When Americans file their taxes, the Internal Revenue Service (IRS) keeps all of the information associated with each filing. Along with income, this includes information like the age and social security number of each member of a household. This information is not only useful for identifying tax fraud and assessing the effects of tweaks to the tax code. It is also the best dataset for assessing income inequality and the odds that a child born poor can become rich. It is even better than the data collected by the US Census Bureau, because it is collected every year and based on actual income data, unlike the Census, which is based on survey questions.
The most well-known early analysis of data derived from tax filings is a 1955 study by Nobel prize-winning economist Simon Kuznets. Kuznets used the data to examine the the level of US inequality over time. He found that income inequality went up in the first part of the 20th century, when the country was poor, but then improved in the 1940s. With that information, he developed the hypothesis that economic development increases inequality in poor countries but reduces it in rich ones. (This influential hypothesis, commonly referred to as the “Kuznets curve,” is now disputed since inequality has recently risen in many rich countries.)
Kuznets’ access to IRS data was unusual. The IRS does not just give access to any researcher who asks for it, since people wouldn’t want just anybody to get access to their personal financial details (just ask Donald Trump). Before computers, tax data was a chore to analyze. For these reasons, for most of the 20th century access to household-level data from tax filings was hard to get, and analyses were rare.
Over the past 15 years, there has been uptick in the use of this data. Armed with more computing power, economists have become interested in large, complex datasets, and the IRS has also become more willing to share. Economist Timothy Taylor says this is part of the “data revolution” in economics, the basis for a number of the most important recent studies in the field.
Perhaps the most important recent study (pdf) using tax data was conducted by economists Thomas Piketty and Emmanuel Saez published in 2003. Piketty and Saez used the data to show that the share of income that went to the highest earners in the US rose dramatically in the latter part of the 20th century—from around 8% in 1980 to over 14% in 1998. Their finding would reshape the debate about inequality and inform Piketty’s bestselling book Capital in the Twenty-First Century. (There is now a vigorous debate (pdf) about whether Piketty and Saez overestimated the inequality rise.)
More recently, Stanford economist Raj Chetty used tax data to examine economic mobility between generations.
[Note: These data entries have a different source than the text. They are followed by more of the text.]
(* ===== verification/StateCrdt.v ===== *)
(** * StateCrdt: workspace state synchronisation

    [pkg/collaboration/state_crdt.go]: a replica keeps maps of counters,
    registers and sets, a vector clock and the log of operations.  Local
    methods and [ApplyOperation] are the operation-based side, [Merge] the
    state-based side.  Every method holds the replica's mutex from start to end,
    so it is a function of the replica.  [uuid.New()] and [time.Now()] are
    arguments. *)

From stdpp Require Import base gmap strings list sorting.
From Stdlib Require Import ZArith Lia.
From S2P Require Import Prelude Replicated Crdt.

(** [StateOperation] *)
Record StateOperation := MkOp {
  op_ID : N;
  op_Type : string;
  op_Path : string;
  op_Value : GoValue;
  op_Delta : Z;
  op_NodeID : string;
  op_Clock : VectorClock.t;
  op_Timestamp : Z;
}.

(** [StateCRDT] *)
Record StateCRDT := MkState {
  stateID : N;
  st_nodeID : string;
  clock : VectorClock.t;
  st_counters : gmap string PNCounter;
  registers : gmap string LWWRegister;
  sets : gmap string ORSet;
  operations : list StateOperation;
}.

Definition NewStateCRDT (id : N) (node : string) : StateCRDT :=
  MkState id node VectorClock.NewVectorClock ∅ ∅ ∅ [].

(** Field updates, as the code assigns them. *)
Definition with_clock (s : StateCRDT) (c : VectorClock.t) : StateCRDT :=
  MkState (stateID s) (st_nodeID s) c (st_counters s) (registers s) (sets s) (operations s).
Definition with_counters (s : StateCRDT) (m : gmap string PNCounter) : StateCRDT :=
  MkState (stateID s) (st_nodeID s) (clock s) m (registers s) (sets s) (operations s).
Definition with_registers (s : StateCRDT) (m : gmap string LWWRegister) : StateCRDT :=
  MkState (stateID s) (st_nodeID s) (clock s) (st_counters s) m (sets s) (operations s).
Definition with_sets (s : StateCRDT) (m : gmap string ORSet) : StateCRDT :=
  MkState (stateID s) (st_nodeID s) (clock s) (st_counters s) (registers s) m (operations s).
Definition log_op (s : StateCRDT) (op : StateOperation) : StateCRDT :=
  MkState (stateID s) (st_nodeID s) (clock s) (st_counters s) (registers s) (sets s)
    (operations s ++ [op]).

(** [if m[path] == nil { m[path] = New() }], then [m[path].method(...)]. *)
Definition update_path {A} (new : A) (f : A -> A) (m : gmap string A) (path : string)
  : gmap string A :=
  <[path := f (default new (m !! path))]> m.

(** The operation a local method creates: the clock is already incremented. *)
Definition new_op (s : StateCRDT) (id : N) (now : Z) (typ path : string)
    (v : GoValue) (delta : Z) : StateOperation :=
  MkOp id typ path v delta (st_nodeID s) (VectorClock.Clone (clock s)) now.

Definition tick (s : StateCRDT) : StateCRDT :=
  with_clock s (VectorClock.Increment (clock s) (st_nodeID s)).

(** [Set(path, value)] *)
Definition Set_ (s : StateCRDT) (id : N) (now : Z) (path : string) (v : GoValue)
  : StateOperation * StateCRDT :=
  let s := tick s in
  let op := new_op s id now "set" path v 0 in
  let s := with_registers s
    (update_path LWWRegister.NewLWWRegister
       (λ r, LWWRegister.Set_ r v (op_Timestamp op) (op_NodeID op)) (registers s) path) in
  (op, log_op s op).

(** [Get(path)]: registers first, then counters, then sets. *)
Definition Get (s : StateCRDT) (path : string) : GoValue * bool :=
  match registers s !! path with
  | Some reg =>
      let value := LWWRegister.Get reg in
      (value, bool_decide (value <> VNil))
  | None =>
      match st_counters s !! path with
      | Some counter => (VInt64 (PNCounter.Value counter), true)
      | None =>
          match sets s !! path with
          | Some set => (VStrings (ORSet.Elements set), true)
          | None => (VNil, false)
          end
      end
  end.

(** [IncrementCounter(path, delta)]: the logged delta is [int64(delta)]. *)
Definition IncrementCounter (s : StateCRDT) (id : N) (now : Z) (path : string) (delta : N)
  : StateOperation * StateCRDT :=
  let s := tick s in
  let op := new_op s id now "increment" path VNil (i64 (Z.of_N delta)) in
  let s := with_counters s
    (update_path PNCounter.NewPNCounter
       (λ c, PNCounter.Increment c (op_NodeID op) delta) (st_counters s) path) in
  (op, log_op s op).

Definition DecrementCounter (s : StateCRDT) (id : N) (now : Z) (path : string) (delta : N)
  : StateOperation * StateCRDT :=
  let s := tick s in
  let op := new_op s id now "decrement" path VNil (i64 (Z.of_N delta)) in
  let s := with_counters s
    (update_path PNCounter.NewPNCounter
       (λ c, PNCounter.Decrement c (op_NodeID op) delta) (st_counters s) path) in
  (op, log_op s op).

(** [AddToSet(path, element)]: [tag] is what [ORSet.Add] draws. *)
Definition AddToSet (s : StateCRDT) (id : N) (now : Z) (tag : N) (path element : string)
  : StateOperation * StateCRDT :=
  let s := tick s in
  let op := new_op s id now "add_to_set" path (VString element) 0 in
  let s := with_sets s
    (update_path ORSet.NewORSet (λ o, ORSet.Add o element tag) (sets s) path) in
  (op, log_op s op).

Definition RemoveFromSet (s : StateCRDT) (id : N) (now : Z) (path element : string)
  : StateOperation * StateCRDT :=
  let s := tick s in
  let op := new_op s id now "remove_from_set" path (VString element) 0 in
  let s := match sets s !! path with
           | Some o => with_sets s (<[path := ORSet.Remove o element]> (sets s))
           | None => s
           end in
  (op, log_op s op).

(** [uint64(op.Delta)] *)
Definition op_delta64 (op : StateOperation) : N := Z.to_N (u64 (op_Delta op)).

(** [ApplyOperation(op)]: the new replica, and the error of an unknown type.
    The clock is updated before the type is looked at; [tag] is the draw of
    [ORSet.Add]. *)
Definition ApplyOperation (s : StateCRDT) (tag : N) (op : StateOperation)
  : StateCRDT * option string :=
  let s := with_clock s (VectorClock.Update (clock s) (op_Clock op)) in
  let path := op_Path op in
  if bool_decide (op_Type op = "set") then
    (log_op (with_registers s
       (update_path LWWRegister.NewLWWRegister
          (λ r, LWWRegister.Set_ r (op_Value op) (op_Timestamp op) (op_NodeID op))
          (registers s) path)) op, None)
  else if bool_decide (op_Type op = "increment") then
    (log_op (with_counters s
       (update_path PNCounter.NewPNCounter
          (λ c, PNCounter.Increment c (op_NodeID op) (op_delta64 op))
          (st_counters s) path)) op, None)
  else if bool_decide (op_Type op = "decrement") then
    (log_op (with_counters s
       (update_path PNCounter.NewPNCounter
          (λ c, PNCounter.Decrement c (op_NodeID op) (op_delta64 op))
          (st_counters s) path)) op, None)
  else if bool_decide (op_Type op = "add_to_set") then
    (log_op (with_sets s
       (update_path ORSet.NewORSet
          (λ o, match op_Value op with
                | VString element => ORSet.Add o element tag
                | _ => o
                end) (sets s) path)) op, None)
  else if bool_decide (op_Type op = "remove_from_set") then
    (log_op (match sets s !! path, op_Value op with
             | Some o, VString element =>
                 with_sets s (<[path := ORSet.Remove o element]> (sets s))
             | _, _ => s
             end) op, None)
  else (s, Some ("unknown operation type: " +:+ op_Type op)%string).

(** [GetState()]: three loops over one result map, later paths overwriting. *)
Definition state_of_registers (m : gmap string GoValue) (kv : string * LWWRegister)
  : gmap string GoValue :=
  match LWWRegister.Get kv.2 with VNil => m | v => <[kv.1 := v]> m end.
Definition state_of_counters (m : gmap string GoValue) (kv : string * PNCounter)
  : gmap string GoValue := <[kv.1 := VInt64 (PNCounter.Value kv.2)]> m.
Definition state_of_sets (m : gmap string GoValue) (kv : string * ORSet)
  : gmap string GoValue := <[kv.1 := VStrings (ORSet.Elements kv.2)]> m.

Definition GetState (s : StateCRDT) : gmap string GoValue :=
  let state := foldl state_of_registers ∅ (map_to_list (registers s)) in
  let state := foldl state_of_counters state (map_to_list (st_counters s)) in
  foldl state_of_sets state (map_to_list (sets s)).

(** [Merge(other)] for another [*StateCRDT]: the three maps, then the clock.
    The log is not merged. *)
Definition merge (s other : StateCRDT) : StateCRDT :=
  let s := with_registers s (foldl merge_entry (registers s) (map_to_list (registers other))) in
  let s := with_counters s (foldl merge_entry (st_counters s) (map_to_list (st_counters other))) in
  let s := with_sets s (foldl merge_entry (sets s) (map_to_list (sets other))) in
  with_clock s (VectorClock.Update (clock s) (clock other)).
Chetty and his coauthors found that, due to rising inequality, Americans are increasingly less likely to make more money than their parents. They also discovered that black men are much more likely to fall down the income ladder than white men, and much less likely to rise up.
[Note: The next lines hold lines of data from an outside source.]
(** The IDs that a deletion marks. *)
Definition cut (op : CRDTOperation) (d : DocumentCRDT) : list N :=
  char_ID <$> take (Z.to_nat (end_of op d - Position op))
                   (drop (Z.to_nat (Position op)) (getVisibleCharacters d)).

Lemma applyDelete_eq op d :
  applyDelete op d =
    if Z.of_nat (length (getVisibleCharacters d)) <=? Position op
    then Returns (Err "delete position out of bounds") d
    else if (Position op <? 0) && (Position op <? end_of op d) then Panics d
    else Returns (Ok tt) (delete_chars (cut op d) d).
Proof.
  unfold applyDelete, gets, mbind, M_bind. unfold cut, end_of.
  set (V := getVisibleCharacters d). set (e := i64 _).
  destruct (Z.leb_spec (Z.of_nat (length V)) (Position op)) as [|Hp]; [done|].
  replace (if Z.of_nat (length V) <? e then Z.of_nat (length V) else e)
    with (Z.min (Z.of_nat (length V)) e) by (bool_cases; lia).
  set (m := Z.min _ _).
  destruct (Z.ltb_spec (Position op) 0) as [Hneg|Hpos]; simpl.
  - destruct (Z.ltb_spec (Position op) m); [apply delete_loop_negative; lia|].
    by replace (Z.to_nat (m - Position op)) with 0%nat by lia.
  - rewrite <-(Z2Nat.id (Position op)) at 2 by done.
    rewrite delete_loop_eq by lia. done.
Qed.

Lemma filter_cut {B} (f : B -> N) l p n :
  NoDup (f <$> l) ->
  filter (λ x, f x ∉ f <$> take n (drop p l)) l = take p l ++ drop (p + n) l.
Proof.
  assert (forall a b c, NoDup (f <$> a ++ b ++ c) ->
          filter (λ x, f x ∉ f <$> b) (a ++ b ++ c) = a ++ c) as Habc.
  { intros a b c. rewrite !fmap_app, !NoDup_app. intros (_ & Ha & _ & Hb & _).
    rewrite !filter_app.
    rewrite (list_filter_all _ a), (list_filter_none _ b), (list_filter_all _ c); [done|..];
      apply Forall_forall; intros x Hx.
    - intros Hn. apply (Hb (f x)); [done|by apply list_elem_of_fmap_2].
    - intros Hn. by apply Hn, list_elem_of_fmap_2.
    - intros Hn. apply (Ha (f x)); [by apply list_elem_of_fmap_2|]. apply elem_of_app. by left. }
  specialize (Habc (take p l) (take n (drop p l)) (drop (p + n) l)).
  assert (take p l ++ take n (drop p l) ++ drop (p + n) l = l) as El.
  { rewrite <-drop_drop. by rewrite !take_drop. }
  by rewrite El in Habc.
Qed.

Lemma visible_ids d : doc_ok d -> NoDup (char_ID <$> getVisibleCharacters d).
Proof.
  intros [Hids _]. rewrite getVisible_perm. eapply sublist_NoDup; [exact Hids|].
  apply fmap_sublist, sublist_filter.
Qed.

(** A slice within bounds is cut out of the visible text. *)
Lemma after_delete_visible op d :
  doc_ok d -> orderly (getVisibleCharacters d) = true ->
  0 <= Position op -> 0 <= Length op -> Position op + Length op <= max_int64 ->
  getVisibleCharacters (delete_chars (cut op d) d) = delete_at op (getVisibleCharacters d).
Proof.
  intros Hok Ho Hp Hl Hm. unfold delete_at.
  assert (i64 (Position op + Length op) = Position op + Length op) as Hi.
  { apply i64_small. unfold_ints. lia. }
  assert (filter (λ c, char_ID c ∉ cut op d) (getVisibleCharacters d)
          = take (Z.to_nat (Position op)) (getVisibleCharacters d) ++
            drop (Z.to_nat (Position op + Length op)) (getVisibleCharacters d)) as Hcut.
  { unfold cut. rewrite filter_cut by (by apply visible_ids). f_equal.
    unfold end_of. rewrite Hi.
    destruct (decide (Position op + Length op <= Z.of_nat (length (getVisibleCharacters d)))).
    - f_equal. lia.
    - rewrite !drop_ge by lia. done. }
  apply getVisible_eq.
  - rewrite delete_chars_visible, <-Hcut by done. by rewrite getVisible_perm.
  - rewrite <-Hcut. by apply increasing_filter.
Qed.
Another study, released earlier this year, used IRS data to examine to the relationship between parental income and the likelihood a kid ended up in jail when grown up. The study found that boys born into households in the bottom 10% of earners were 20 times more likely to be in prison on a given day in their early 30s than children born into the top 10%.
These recent studies have been revelatory, but also a source for some concern. Although access is greater today, the IRS still only accepts a small number of applications for studies every year. The agency does not have a large budget for supporting research.
This has “inegalitarian” consequences, according to the economist and blogger Tyler Cower. Only a small number of researchers have the time and support necessary to access IRS data. In the journal Science, Jeffrey Mervis described in detail the hoops researchers must jump through to get the most detailed information. As a result, most of them come from the most well-resourced colleges. Brown University economist John Friedman put together a list of researchers (pdf) who have obtained the data, and they are almost all from elite schools.
Given the incredible power of tax-filing data to explain the US economy, it is important that a broader set of researchers can analyze it. The US government should find a way to increase access and, in the process, generate some goodwill for an agency that Americans love to hate, especially around this time of year.